10. Februar 2024

Aziz Yoldaşım

Mukaddime

'Oku, Anla ve Yaz!' 

- Peki, nasıl okuyayım? Nasıl anlayayım? Nasıl yazayım?

'Yaratan Rabb’inin adıyla Oku, yaratan Rabb’inin adıyla anla ve yaratan Rabb’inin adıyla yaz!
 
- Ama, ne için? Hangi amaçla?
 
Tüm kainatın yaratıcısı ve yegane sahibi, Rabb'in olan Allah tarafından gönderilen, yaratılışa ve hayata dair ne varsa, ayet ayet, sûre sûre muhatap olacağın bu kitabı, yani Kuran-ı Kerim'i, güzelce anlamak, zihnine nakşetmek, hayatına yansıtmak ve başkalarına tebliğ etmek amacıyla oku, anla ve yaz! 
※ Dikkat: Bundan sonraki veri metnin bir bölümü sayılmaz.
(** ** The life of a cache *)

(** The calls a cache gets, from its ports and from the events it scheduled. *)
Inductive tstep (s s' : TCache) : Prop :=
  | step_req pkt hd E ok o : port_recvTimingReq c P Q pf_notify pkt hd E s = Ret (ok, s', o) -> tstep s s'
  | step_send_retry o : is_Some (sendRetryEvent (cpuSidePort s)) -> processSendRetry s = Ret (tt, s', o) -> tstep s s'
  | step_resp pkt sender hd E o : cache_recvTimingResp c P Q pf_ready pkt sender hd E s = Ret (tt, s', o) -> tstep s s'
  | step_snoop_resp pkt frr hd E o : cache_recvTimingSnoopResp c P Q pf_ready pkt frr hd E s = Ret (tt, s', o) -> tstep s s'
  | step_snoop_req pkt hd E p o : cache_recvTimingSnoopReq c P pkt hd E s = Ret (p, s', o) -> tstep s s'
  | step_send E o : cache_sendDeferredPacket c P pf_getPacket pf_ready E s = Ret (tt, s', o) -> tstep s s'
  | step_req_retry E o : cache_recvReqRetry c P pf_getPacket pf_ready E s = Ret (tt, s', o) -> tstep s s'
  | step_functional pkt f sn cq mq r o : cache_functionalAccess c P pkt f sn cq mq s = Ret (r, s', o) -> tstep s s'.

Lemma keeps_ok {A} (m : tm A) s a s' o : keeps m -> blocking_ok s -> m s = Ret (a, s', o) -> blocking_ok s'.
Proof. intros Hm Hs E. by destruct (Hm (owes s) s (conj Hs eq_refl) _ _ _ E). Qed.

Lemma tstep_ok s s' : tstep s s' -> blocking_ok s -> blocking_ok s'.
Proof.
  intros [pkt hd E ok o Er|o He Er|????? Er|????? Er|????? Er|?? Er|?? Er|??????? Er] Hs.
  - by eapply port_ok_req.
  - by apply (send_retry_ok s Hs He _ _ _ Er).
  - eapply keeps_ok; [apply keeps_resp|done|exact Er].
  - eapply keeps_ok; [apply keeps_snoop_resp|done|exact Er].
  - eapply keeps_ok; [apply keeps_snoop_req|done|exact Er].
  - eapply keeps_ok; [apply keeps_send|done|exact Er].
  - eapply keeps_ok; [apply keeps_retry|done|exact Er].
  - eapply keeps_ok; [apply keeps_functional|done|exact Er].
Qed.

Lemma new_ok x h m w d (pf : option PF) : 0 < m -> 0 < w -> blocking_ok (BaseCache_new (S := S) x h m w d pf).
Proof.
  intros Hm Hw. unfold BaseCache_new, MSHRQueue_new. split.
  - unfold blocked_bits, stuck, isFull. cbn -[flags Z.add Z.sub Z.ltb bool_decide]. rewrite !(proj2 (Z.ltb_ge _ _)) by lia. done.
  - by split; cbn; [..|intros []].
Qed.

Lemma reach_ok s0 s : blocking_ok s0 -> rtc tstep s0 s -> blocking_ok s.
Proof. intros H0. induction 1 as [|s1 s2 s3 Hs _ IH]; [done|]. apply IH. by eapply tstep_ok. Qed.

Lemma flags_up m w n : negb (flags m w n =? 0) = m || w || n.
Proof. by destruct m, w, n. Qed.

End spec.

(** ** A run *)

Abbreviation RunCache := (TCache (S := TagsState) (PF := unit)).

(** A register holds two targets; the cache has no prefetcher. *)
Definition run_params : CacheParams := mkCacheParams true 2 1 2 false true false [AddrRange_plain 0 255].
Definition run_timing : TimingParams := mkTimingParams 2 2 false.
Definition run_env (now : Z) : TEnv := mkTEnv (mkEnv now now 0 (replicate 64 0)) (fun p => (true, p)) (fun p => p) 0 (fun _ => false) 0.
Definition run_notify (u : unit) (_ : Packet) : unit * Z := (u, 0).
Definition run_getPacket (u : unit) (_ : Z) : unit * option Packet := (u, None).
Definition run_ready (_ : unit) : Z := MaxTick.
Abbreviation run_step := (tstep small_config run_params run_timing run_notify run_getPacket run_ready).

Definition run_new : RunCache := BaseCache_new demo_cache [] 2 2 0 None.
Definition after {A} (r : res (A * RunCache * list Out)) : RunCache := match r with Ret (_, s, _) => s | Err _ => run_new end.
Definition ended {A} (r : res (A * RunCache * list Out)) : bool := match r with Ret _ => true | Err _ => false end.

Definition run_read : MPacket := mkMPacket (demo_cpu ReadReq (replicate 4 0)) None.
Definition run_req (now : Z) (s : RunCache) : res (bool * RunCache * list Out) :=
  port_recvTimingReq small_config run_params run_timing run_notify run_read 0 (run_env now) s.

(** The second read takes the last place of the register, the third is refused. *)
Definition run_full : RunCache := after (run_req 11 (after (run_req 10 run_new))).
Definition run_refused : RunCache := after (run_req 12 run_full).
Definition run_sent : res (unit * RunCache * list Out) := cache_sendDeferredPacket small_config run_params run_getPacket run_ready (run_env 1010) run_refused.
(** The response frees the register. *)
Definition run_resp : res (unit * RunCache * list Out) :=
  cache_recvTimingResp small_config run_params run_timing run_ready demo_fill (Some 0%nat) 0 (run_env 2000) (after run_sent).

Lemma after_ended {A} (r : res (A * RunCache * list Out)) : ended r = true -> exists a o, r = Ret (a, after r, o).
Proof. destruct r as [[[a s] o]|]; [|done]. intros _. by exists a, o. Qed.

Lemma run_req_step now s : ended (run_req now s) = true -> run_step s (after (run_req now s)).
Proof. intros (a & o & E)%after_ended. by eapply step_req. Qed.

Lemma run_reaches_full : rtc run_step run_new run_full.
Proof.
  eapply rtc_l; [apply (run_req_step 10); vm_compute; reflexivity|]. apply rtc_once. apply run_req_step. vm_compute. reflexivity.
Qed.

Lemma run_send_step now s : let r := cache_sendDeferredPacket small_config run_params run_getPacket run_ready (run_env now) s in
  ended r = true -> run_step s (after r).
Proof. intros r ([] & o & E)%after_ended. by eapply step_send. Qed.

Lemma run_resp_step now s : let r := cache_recvTimingResp small_config run_params run_timing run_ready demo_fill (Some 0%nat) 0 (run_env now) s in
  ended r = true -> run_step s (after r).
Proof. intros r ([] & o & E)%after_ended. by eapply step_resp. Qed.

Lemma run_reaches_free : rtc run_step run_new (after run_resp).
Proof.
  etransitivity; [exact run_reaches_full|]. eapply rtc_l; [apply (run_req_step 12); vm_compute; reflexivity|].
  eapply rtc_l; [apply (run_send_step 1010); vm_compute; reflexivity|].
  apply rtc_once. apply (run_resp_step 2000). vm_compute. reflexivity.
Qed.


(** The answers of the run: both reads get the block's data. *)
Lemma run_answers : exists s p q, run_resp = Ret (tt, s, [SchedTimingResp p 3000; SchedTimingResp q 3000]) /\
  pkt_data (mp_pkt p) = Some [7; 7; 7; 7] /\ pkt_data (mp_pkt q) = Some [7; 7; 7; 7] /\ t_blocked s = 0.
Proof. vm_compute. do 3 eexists. split; [reflexivity|]. done. Qed.

(** A deferred snoop takes a place of a register too, without blocking the port: the
    limit is then passed unseen, and the register takes any number of targets. *)
Definition run_write : MPacket := mkMPacket (demo_cpu WriteReq (replicate 4 1)) None.
Definition run_snoop : MPacket := mkMPacket (setExpressSnoop (Packet_new (mkRequest 0 0x40 64 2 5 0 0) ReadReq)) None.
Definition run_written : RunCache :=
  after (cache_sendDeferredPacket small_config run_params run_getPacket run_ready (run_env 1010)
    (after (port_recvTimingReq small_config run_params run_timing run_notify run_write 0 (run_env 10) run_new))).
Definition run_snooped : RunCache := after (cache_recvTimingSnoopReq small_config run_params run_snoop 0 (run_env 1100) run_written).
-  Okurken, anlarken, yazarken nelere dikkat etmeliyim? 

Bâtıl değerler, sahte ilâhlar adına değil; onların rızası için, onların istediği doğrultuda değil; yalnızca Rabb’inin adıyla Oku, Anla ve Yaz! 
(Alak Suresinden ilham alınarak)

Kadir Gecesi yer yüzüne inen ve Efendimiz'e (asm) Cebrail (as) aracılığıyla vahyedilen ilk 5 ayetiyle Alak Suresinin gerçek manasını idrak ettiğim o ilk günden itibaren, zihnimde oluşan anlamıyla, ilk defa, kiminle muhatap olduğumu, beni kimin muhatap aldığını öğrenecektim. Büyük gün gelmiş, tüm kainatın tek sahibi olan Allah azze ve celle ile, yani O'nun sözü olan Kuran-ı Kerim ile buluşma gerçekleşmişti.

Ama nasıl olurdu? 25 yıllık bir hayatı geride bırakmama rağmen, hayat serüvenimde daha önce hiç bu kadar heyecanlanmamıştım. Hidayet denilen duygu bu muydu yoksa? Yıllarca özlemle beklediğim o an, artık içimde duygu yüklü bir gemi gibi huzur limanına demirliyor gibiydi.

Okumuş, anlamış ve ilk defa hissetmiştim. Anlamıştım artık, zira Rabbimizin vahyettiği hiçbir ayet anlamsız değildi, ne Kuran-ı Keriminde, ne de Kitab-ı Kainatında.

Teslim olmuştum, bütün azalarımla, hücrelerimle, dilimin ikrar ettiğinde, kalbimin nasıl tasdik ettiğine şahit oluyordum. İman etmek bu olsa gerekti, diye düşündüm.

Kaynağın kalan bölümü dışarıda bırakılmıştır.